Transition from 2D to 3D Design Hasn’t Been a Clean Break for Most, Study Finds25 Jul, 2013 By: Chad Jackson
Report on 3D collaboration and interoperability, available free, finds most downstream departments still rely heavily on 2D.
In today's product-development environments, 3D models play an important role in design as well as the overall development process — there’s little doubt about that. But how far have we really come in the adoption and use of 3D data for product development? In a recent study, I set out to answer that question, examining design data interoperability, model-based enterprise initiatives, and the use of 3D models off the critical path. My findings, based on 800 survey responses, are outlined in the 2013 3D Collaboration and Interoperability Report, now available to the public. Here's a peek at some highlights of the report.
Data Interoperability Undermines Design Productivity
Want to know a bottom-line statistic about design data interoperability?
Fully 49% of the respondents to the survey stated they spent more than four hours a week fixing design data — that's at least two days lost every month. That time is spent in simply getting a closed volume, ensuring the 3D model accurately reflects the intent of the original design, and modifying the geometry to represent revisions that the engineer wants to make. Note that none of these activities is actual design work; they add no value to the project.
MBE Progress Contractually Required
Model-based enterprise (MBE) initiatives are progressing in the manufacturing industry. Nearly two in five respondents stated they are embedding product and manufacturing information (PMI) — which captures non-geometric information such as GD&T, surface finish, and more — into their 3D models.

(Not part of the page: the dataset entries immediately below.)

(** The text of the bubble shown while loading. *)
Definition loadingBubble (v : StoreView) : option string :=
  if isLoading v then Some (getAgentStatusMessage (agentStatus v)) else None.

End WritingChatControls.

(** ** WritingChatPanel: the tool settings kept with a chat *)

Module WritingChatSettings.
Import WritingChatPanel WritingChatControls.

(** [settings.tools] as stored with a chat; any field may be missing. *)
Record SavedTools := {
  t_documentGroupId : option string;
  t_useWebSearch : option bool;
  t_deepSearch : option bool;
  t_maxIterations : option nat;
  t_maxQueries : option nat;
  t_deepSearchIterations : option nat;
  t_deepSearchQueries : option nat
}.

(** A value of the [settings] object of a chat: the tools, or anything
    else, kept as it is. *)
Inductive SettingValue :=
| ToolsValue (tools : SavedTools)
| OtherValue (json : string).

(** [activeChat]: its id and its [settings] object, if it has one. *)
Record Chat := {
  chat_id : string;
  chat_settings : option (gmap string SettingValue)
}.

(** [activeChat.settings?.tools] *)
Definition savedTools (chat : Chat) : option SavedTools :=
  match chat_settings chat with
  | Some settings =>
      match settings !! "tools" with
      | Some (ToolsValue tools) => Some tools
      | _ => None
      end
  | None => None
  end.

(** The panel's hooks together with [isLoadingChatSettings]. *)
Record SettingsState := {
  panel : State;
  isLoadingChatSettings : bool
}.

Inductive SettingsEffect :=
| ApiPut (path : string) (settings : gmap string SettingValue)
| StoreSetActiveChat (chat : Chat)
| SettingsTimeout (ms : nat)
| SettingsConsoleError (msg : string).

Definition SM (A : Type) : Type := Handler.M SettingsState SettingsEffect A.

Definition setPanel (f : State -> State) : SM unit :=
  update (fun s => {| panel := f (panel s);
                      isLoadingChatSettings := isLoadingChatSettings s |}).

Definition setIsLoadingChatSettings (v : bool) : SM unit :=
  update (fun s => {| panel := panel s; isLoadingChatSettings := v |}).

(** The settings a chat brings: what is stored, else the user's
    preference, else the built-in default. *)
Definition settingsFromTools (userParams : option ResearchParameters)
    (tools : SavedTools) : SearchSettings := {|
  useWebSearch := default false (t_useWebSearch tools);
  deepSearch := default false (t_deepSearch tools);
  maxIterations :=
    default (paramOr userParams writing_search_max_iterations 1) (t_maxIterations tools);
  maxQueries :=
    default (paramOr userParams writing_search_max_queries 3) (t_maxQueries tools);
  deepSearchIterations :=
    default (paramOr userParams writing_deep_search_iterations 3)
            (t_deepSearchIterations tools);
  deepSearchQueries :=
    default (paramOr userParams writing_deep_search_queries 5)
            (t_deepSearchQueries tools)
|}.

(** The effect that loads the saved tool settings when the active chat
    changes. *)
Definition loadChatSettings (userParams : option ResearchParameters)
    (activeChat : option Chat) : SM unit :=
  match activeChat with
  | Some chat =>
      setIsLoadingChatSettings true ;;
      match savedTools chat with
      | Some tools =>
          setPanel (fun s => {|
            message := message s;
            selectedGroupId :=
              if JS.truthy (t_documentGroupId tools) then t_documentGroupId tools
              else None;
            searchSettings := settingsFromTools userParams tools |})
      | None =>
          setPanel (fun s => {|
            message := message s;
            selectedGroupId := None;
            searchSettings := defaultSearchSettings userParams |})
      end ;;
      emit (SettingsTimeout 100)
  | None => ret tt
  end.

(** The callback of that timer. *)
Definition chatSettingsLoaded : SM unit := setIsLoadingChatSettings false.

(** The [tools] object that [saveToolSettings] writes. *)
Definition toolsOf (s : State) : SavedTools := {|
  t_documentGroupId := selectedGroupId s;
  t_useWebSearch := Some (useWebSearch (searchSettings s));
  t_deepSearch := Some (deepSearch (searchSettings s));
  t_maxIterations := Some (maxIterations (searchSettings s));
  t_maxQueries := Some (maxQueries (searchSettings s));
  t_deepSearchIterations := Some (deepSearchIterations (searchSettings s));
  t_deepSearchQueries := Some (deepSearchQueries (searchSettings s))
|}.

(** [{ ...(activeChat.settings || {}), tools: ... }] *)
Definition chatSettingsOf (chat : Chat) (s : State) : gmap string SettingValue :=
  <["tools" := ToolsValue (toolsOf s)]> (default ∅ (chat_settings chat)).

(** [saveToolSettings] up to its [await]; answers the chat and the settings
    its continuation has captured when the request is in flight. *)
Definition saveToolSettings_request (activeChat : option Chat)
    : SM (option (Chat * gmap string SettingValue)) :=
  loading <- read isLoadingChatSettings ;;
  match activeChat with
  | Some chat =>
      if loading : bool then ret None
      else
        (s <- read panel ;;
         let chatSettings := chatSettingsOf chat s in
         emit (ApiPut ("/api/chats/" +:+ chat_id chat) chatSettings) ;;
         ret (Some (chat, chatSettings)))
  | None => ret None
  end.

Definition saveToolSettings_settled (chat : Chat)
    (chatSettings : gmap string SettingValue) (r : Settled) : SM unit :=
  match r with
  | Fulfilled =>
      emit (StoreSetActiveChat {| chat_id := chat_id chat;
                                  chat_settings := Some chatSettings |})
  | Rejected => emit (SettingsConsoleError "Failed to save tool settings:")
  end.

Definition saveToolSettings (activeChat : option Chat) (r : Settled) : SM unit :=
  started <- saveToolSettings_request activeChat ;;
  match started with
  | Some (chat, chatSettings) => saveToolSettings_settled chat chatSettings r
  | None => ret tt
  end.

(** The active chat as the store holds it after a trace. *)
Definition activeChatAfter (activeChat : option Chat) (es : list SettingsEffect)
    : option Chat :=
  foldl (fun c e => match e with StoreSetActiveChat chat => Some chat | _ => c end)
        activeChat es.
(** * DAGLongestPath: the longest path of a DAG in terms of node weights

    A shallow embedding of [dag_longest_path.py] (class [DAGLongestPath]) and
    the verification of its specification.

    Modelling choices.
    - Labels are any type with decidable equality that can be hashed
      ([Countable]); the dictionaries of the class are [gmap]s and its sets
      are [gset]s.
    - Weights are integers ([Z]).
    - The object is a record [state]; every method is a function from the
      state before the call to a result [res] that carries the state after
      the call, also when the call raises.
    - [set.pop()] returns an arbitrary element.  The loop of [longest_path]
      therefore takes the sequence of labels that the successive [pop()]
      calls return; a sequence that the set could not have produced yields
      [OffSchedule].  All statements quantify over every such sequence. *)

From Stdlib Require Import ZArith Lia.
From stdpp Require Import gmap sets list relations.

#[local] Set Warnings "-clear-no-such-hyp".

(** ** Exceptions *)

Inductive endpoint := Source | Target.

(** The two messages of the [ValueError]s raised by the class:
    ["weight cannot be negative"] and ["source {} not a node"] /
    ["target {} not a node"]. *)
Inductive message (L : Type) :=
| WeightNegative
| NotANode (e : endpoint) (label : L).

Inductive exn (L : Type) :=
| ValueError (m : message L)
| KeyError (key : L)
| TypeError.

Arguments WeightNegative {L}.
Arguments NotANode {L} e label.
Arguments ValueError {L} m.
Arguments KeyError {L} key.
Arguments TypeError {L}.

This progress, however, isn’t because manufacturers are pursuing the potential business benefits of the practice. Some 78% of those companies that are embedding PMI into 3D models are contractually required to do so.
Suppliers are no longer just responsible for delivering physical items such as systems and components. They have to hand over model-based deliverables. Whether such deliverables are considered digital intellectual property or just documentation is in the eye of the beholder.

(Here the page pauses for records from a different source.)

(** * Oliveira Garden: a shallow embedding of [src/App.tsx]

    The application is a React single-page flashcard and quiz trainer.
    This development embeds the parts of [App.tsx] that carry logic:
    the progress store ([getInitialProgress], [saveProgress]), the streak
    bookkeeping of [handleFinish], the cycle timer effect, the quiz flow
    ([handleAnswer], [nextQuestion], [finishQuiz]), the quiz generator
    ([generateDailyQuiz], [getRandomPlantsFromList]), the catalog merge of
    [usePlantDatabase], the resize rule of [compressImage] and the accuracy
    figure of [ProgressPage].

    Conventions.
    - JavaScript numbers that hold counts, indices and millisecond time
      values are integers of [Z]; where the source divides, the operands
      become IEEE-754 doubles and the quotient is a double.
    - JavaScript strings are [string]; the browser's [localStorage] is a
      finite map from keys to strings.
    - A call that can throw returns a [result]. *)

From Stdlib Require Import ZArith QArith Lia List Ascii String Permutation.
From Stdlib Require Import Floats.SpecFloat.
From Stdlib Require Import Decimal DecimalZ DecimalN.
From stdpp Require Import base option gmap strings list.

Local Open Scope Z_scope.

(** ** Exceptions *)

Inductive error : Type :=
| SyntaxError      (* thrown by JSON.parse *)
| TypeError        (* property access on undefined *)
| Unmodelled.      (* the input leaves the fragment of the platform modelled here *)

Inductive result (A : Type) : Type :=
| Ok (a : A)
| Throw (e : error).
Arguments Ok {A} a.
Arguments Throw {A} e.

Definition bind {A B} (r : result A) (k : A -> result B) : result B :=
  match r with
  | Ok a => k a
  | Throw e => Throw e
  end.

Notation "'let*' x ':=' r 'in' k" := (bind r (fun x => k))
  (at level 10, x pattern, r at level 100, k at level 200).

(** ** The platform's [Date], as far as the source uses it

    [new Date().getTime()] is a millisecond count since the epoch (UTC).
    [toISOString().split('T')[0]] is the UTC calendar date of that instant
    as [YYYY-MM-DD]; [new Date(s)] on such a date-only string is UTC
    midnight of that date. *)

Module JsDate.

Definition msPerDay : Z := 1000 * 60 * 60 * 24.

(** Day number (days since 1970-01-01) to proleptic Gregorian
    year, month, day. *)
Definition civil_from_days (z : Z) : Z * Z * Z :=
  let z := z + 719468 in
  let era := z / 146097 in
  let doe := z - era * 146097 in
  let yoe := (doe - doe / 1460 + doe / 36524 - doe / 146096) / 365 in
  let y := yoe + era * 400 in
  let doy := doe - (365 * yoe + yoe / 4 - yoe / 100) in
  let mp := (5 * doy + 2) / 153 in
  let d := doy - (153 * mp + 2) / 5 + 1 in
  let m := if mp <? 10 then mp + 3 else mp - 9 in
  (if m <=? 2 then y + 1 else y, m, d).

Definition days_from_civil (y m d : Z) : Z :=
  let y := if m <=? 2 then y - 1 else y in
  let era := y / 400 in
  let yoe := y - era * 400 in
  let doy := (153 * (if 2 <? m then m - 3 else m + 9) + 2) / 5 + d - 1 in
  let doe := yoe * 365 + yoe / 4 - yoe / 100 + doy in
  era * 146097 + doe - 719468.

Definition is_leap (y : Z) : bool :=
  ((y mod 4 =? 0) && negb (y mod 100 =? 0)) || (y mod 400 =? 0).

Definition days_in_month (y m : Z) : Z :=
  if m =? 2 then (if is_leap y then 29 else 28)
  else if (m =? 4) || (m =? 6) || (m =? 9) || (m =? 11) then 30
  else 31.

Definition digit_char (d : Z) : ascii := ascii_of_nat (48 + Z.to_nat (d mod 10)).

Definition char_digit (c : ascii) : option Z :=
  let n := Z.of_nat (nat_of_ascii c) in
  if (48 <=? n) && (n <=? 57) then Some (n - 48) else None.

Definition pad2 (n : Z) : string :=
  String (digit_char (n / 10)) (String (digit_char n) EmptyString).

Definition pad4 (n : Z) : string :=
  String (digit_char (n / 1000)) (String (digit_char (n / 100)) (pad2 n)).

(** The year field of [toISOString]: four digits for years 0 to 9999,
    otherwise a sign and six digits. *)
Definition year_field (y : Z) : string :=
  if (0 <=? y) && (y <=? 9999) then pad4 y
  else String (if y <? 0 then "-"%char else "+"%char)
              (pad2 (Z.abs y / 10000) +:+ pad4 (Z.abs y)).

(** [new Date(t).toISOString().split('T')[0]] *)
Definition toISODate (t : Z) : string :=
  let '(y, m, d) := civil_from_days (t / msPerDay) in
  year_field y +:+ "-" +:+ pad2 m +:+ "-" +:+ pad2 d.

Definition digits_value (cs : list ascii) : option Z :=
  foldl (fun acc c =>
           match acc, char_digit c with
           | Some a, Some d => Some (10 * a + d)
           | _, _ => None
           end) (Some 0) cs.

(** [new Date(s).getTime()] for the date-only form [YYYY-MM-DD]; [None]
    stands for the time value NaN of an invalid date.  Other spellings
    of a date are parsed by implementation-defined rules and are not
    given a time value here. *)
Definition parse (s : string) : option Z :=
  match list_ascii_of_string s with
  | [y1; y2; y3; y4; "-"%char; m1; m2; "-"%char; d1; d2] =>
      match digits_value [y1; y2; y3; y4], digits_value [m1; m2],
            digits_value [d1; d2] with
      | Some y, Some m, Some d =>
          if (1 <=? m) && (m <=? 12) && (1 <=? d) && (d <=? days_in_month y m)
          then Some (days_from_civil y m d * msPerDay)
          else None
      | _, _, _ => None
      end
  | _ => None
  end.

End JsDate.

(** ** The platform's [JSON], as far as the source uses it

    [JSON.stringify] prints a value without white space; [JSON.parse]
    reads the JSON grammar.  Numbers are integers printed in plain
    decimal, which is what the platform prints for the counts the
    application stores; a number with a fraction or an exponent, and a
    [\u] escape above U+007F, are answered with [Unmodelled]. *)

Module Json.

#[local] Set Warnings "-register-all".
Inductive value : Type :=
| JNull
| JBool (b : bool)
| JNum (n : Z)
| JStr (s : string)
| JArr (vs : list value)
| JObj (kvs : list (string * value)).

Definition dquote : ascii := "034"%char.
Definition backslash : ascii := "092"%char.

(** *** Printing *)

Definition hex_char (n : nat) : ascii :=
  if (n <? 10)%nat then ascii_of_nat (48 + n) else ascii_of_nat (87 + n).

(** QuoteJSONString, one character at a time. *)
Definition escape_char (c : ascii) : list ascii :=
  let n := nat_of_ascii c in
  if (n =? 8)%nat then [backslash; "b"%char]
  else if (n =? 9)%nat then [backslash; "t"%char]
  else if (n =? 10)%nat then [backslash; "n"%char]
  else if (n =? 12)%nat then [backslash; "f"%char]
  else if (n =? 13)%nat then [backslash; "r"%char]
  else if (n =? 34)%nat then [backslash; dquote]
  else if (n =? 92)%nat then [backslash; backslash]
  else if (n <? 32)%nat then
    [backslash; "u"%char; "0"%char; "0"%char;
     hex_char (n / 16); hex_char (n mod 16)]
  else [c].

Definition print_string (s : string) : list ascii :=
  dquote :: concat (map escape_char (list_ascii_of_string s)) ++ [dquote].

Fixpoint uint_chars (d : uint) : list ascii :=
  match d with
  | Nil => []
  | D0 d => "0"%char :: uint_chars d
  | D1 d => "1"%char :: uint_chars d
  | D2 d => "2"%char :: uint_chars d
  | D3 d => "3"%char :: uint_chars d
  | D4 d => "4"%char :: uint_chars d
  | D5 d => "5"%char :: uint_chars d
  | D6 d => "6"%char :: uint_chars d
  | D7 d => "7"%char :: uint_chars d
  | D8 d => "8"%char :: uint_chars d
  | D9 d => "9"%char :: uint_chars d
  end.

Definition print_number (n : Z) : list ascii :=
  match Z.to_int n with
  | Pos d => uint_chars d
  | Neg d => "-"%char :: uint_chars d
  end.

Fixpoint join_comma (parts : list (list ascii)) : list ascii :=
  match parts with
  | [] => []
  | [p] => p
  | p :: ps => p ++ ","%char :: join_comma ps
  end.

Fixpoint print (v : value) : list ascii :=
  match v with
  | JNull => ["n"; "u"; "l"; "l"]%char
  | JBool true => ["t"; "r"; "u"; "e"]%char
  | JBool false => ["f"; "a"; "l"; "s"; "e"]%char
  | JNum n => print_number n
  | JStr s => print_string s
  | JArr vs => "["%char :: join_comma (map print vs) ++ ["]"%char]
  | JObj kvs =>
      "{"%char ::
      join_comma (map (fun kv => print_string (fst kv) ++ ":"%char :: print (snd kv)) kvs)
      ++ ["}"%char]
  end.

(** [JSON.stringify(v)] *)
Definition stringify (v : value) : string := string_of_list_ascii (print v).

(** *** Parsing *)

Definition is_ws (c : ascii) : bool :=
  let n := nat_of_ascii c in
  (n =? 32)%nat || (n =? 9)%nat || (n =? 10)%nat || (n =? 13)%nat.

Fixpoint skip_ws (cs : list ascii) : list ascii :=
  match cs with
  | c :: cs' => if is_ws c then skip_ws cs' else cs
  | [] => []
  end.

Definition hex_value (c : ascii) : option nat :=
  let n := nat_of_ascii c in
  if (48 <=? n)%nat && (n <=? 57)%nat then Some (n - 48)%nat
  else if (97 <=? n)%nat && (n <=? 102)%nat then Some (n - 87)%nat
  else if (65 <=? n)%nat && (n <=? 70)%nat then Some (n - 55)%nat
  else None.

Definition unicode_escape (a b c d : ascii) : result ascii :=
  match hex_value a, hex_value b, hex_value c, hex_value d with
  | Some x, Some y, Some z, Some w =>
      let n := (((x * 16 + y) * 16 + z) * 16 + w)%nat in
      if (n <? 128)%nat then Ok (ascii_of_nat n) else Throw Unmodelled
  | _, _, _, _ => Throw SyntaxError
  end.

(** The characters of a string literal after its opening quote, up to
    and including the closing quote. *)
Fixpoint parse_string_body (cs : list ascii) : result (list ascii * list ascii) :=
  match cs with
  | [] => Throw SyntaxError
  | c :: cs' =>
      if Ascii.eqb c dquote then Ok ([], cs')
      else if Ascii.eqb c backslash then
        match cs' with
        | e :: cs'' =>
            let simple (x : ascii) :=
              let* (s, r) := parse_string_body cs'' in Ok (x :: s, r) in
            if Ascii.eqb e dquote then simple dquote
            else if Ascii.eqb e backslash then simple backslash
            else if Ascii.eqb e "/"%char then simple "/"%char
            else if Ascii.eqb e "b"%char then simple "008"%char
            else if Ascii.eqb e "f"%char then simple "012"%char
            else if Ascii.eqb e "n"%char then simple "010"%char
            else if Ascii.eqb e "r"%char then simple "013"%char
            else if Ascii.eqb e "t"%char then simple "009"%char
            else if Ascii.eqb e "u"%char then
              match cs'' with
              | a :: b :: c' :: d :: cs3 =>
                  let* x := unicode_escape a b c' d in
                  let* (s, r) := parse_string_body cs3 in Ok (x :: s, r)
              | _ => Throw SyntaxError
              end
            else Throw SyntaxError
        | [] => Throw SyntaxError
        end
      else if (nat_of_ascii c <? 32)%nat then Throw SyntaxError
      else let* (s, r) := parse_string_body cs' in Ok (c :: s, r)
  end.

Definition digit_of (c : ascii) : option (uint -> uint) :=
  let n := nat_of_ascii c in
  if (n =? 48)%nat then Some D0 else if (n =? 49)%nat then Some D1
  else if (n =? 50)%nat then Some D2 else if (n =? 51)%nat then Some D3
  else if (n =? 52)%nat then Some D4 else if (n =? 53)%nat then Some D5
  else if (n =? 54)%nat then Some D6 else if (n =? 55)%nat then Some D7
  else if (n =? 56)%nat then Some D8 else if (n =? 57)%nat then Some D9
  else None.

(** The longest prefix of digits. *)
Fixpoint take_digits (cs : list ascii) : uint * list ascii :=
  match cs with
  | c :: cs' =>
      match digit_of c with
      | Some mk => let '(d, r) := take_digits cs' in (mk d, r)
      | None => (Nil, cs)
      end
  | [] => (Nil, [])
  end.

Definition starts_fraction (cs : list ascii) : bool :=
  match cs with
  | c :: _ => Ascii.eqb c "."%char || Ascii.eqb c "e"%char || Ascii.eqb c "E"%char
  | [] => false
  end.

Definition parse_number (cs : list ascii) : result (Z * list ascii) :=
  let '(neg, cs1) :=
    match cs with
    | c :: r => if Ascii.eqb c "-"%char then (true, r) else (false, cs)
    | [] => (false, cs)
    end in
  let '(d, rest) := take_digits cs1 in
  match d with
  | Nil => Throw SyntaxError
  | D0 (D0 _ | D1 _ | D2 _ | D3 _ | D4 _ | D5 _ | D6 _ | D7 _ | D8 _ | D9 _) =>
      Throw SyntaxError
  | _ =>
      if starts_fraction rest then Throw Unmodelled
      else Ok (Z.of_int (if neg then Neg d else Pos d), rest)
  end.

Transition from 2D to 3D Plus 2D
In the past decade, a dominant theme in the CAD market has been the move from 2D drawing to 3D modeling. That rhetoric, however, has never quite translated into dropping one for the other. Most engineering organizations certainly design their products in 3D. However, downstream departments use 2D drawings at a much higher rate than they use the 3D model directly. Even when downstream departments do leverage a 3D model, they do so alongside a 2D drawing.
A nuanced finding from this study isn't that organizations used 2D or 3D to the exclusion of each other. They aren't forgoing 2D for the sake of 3D; they're adding 3D while continuing to use 2D.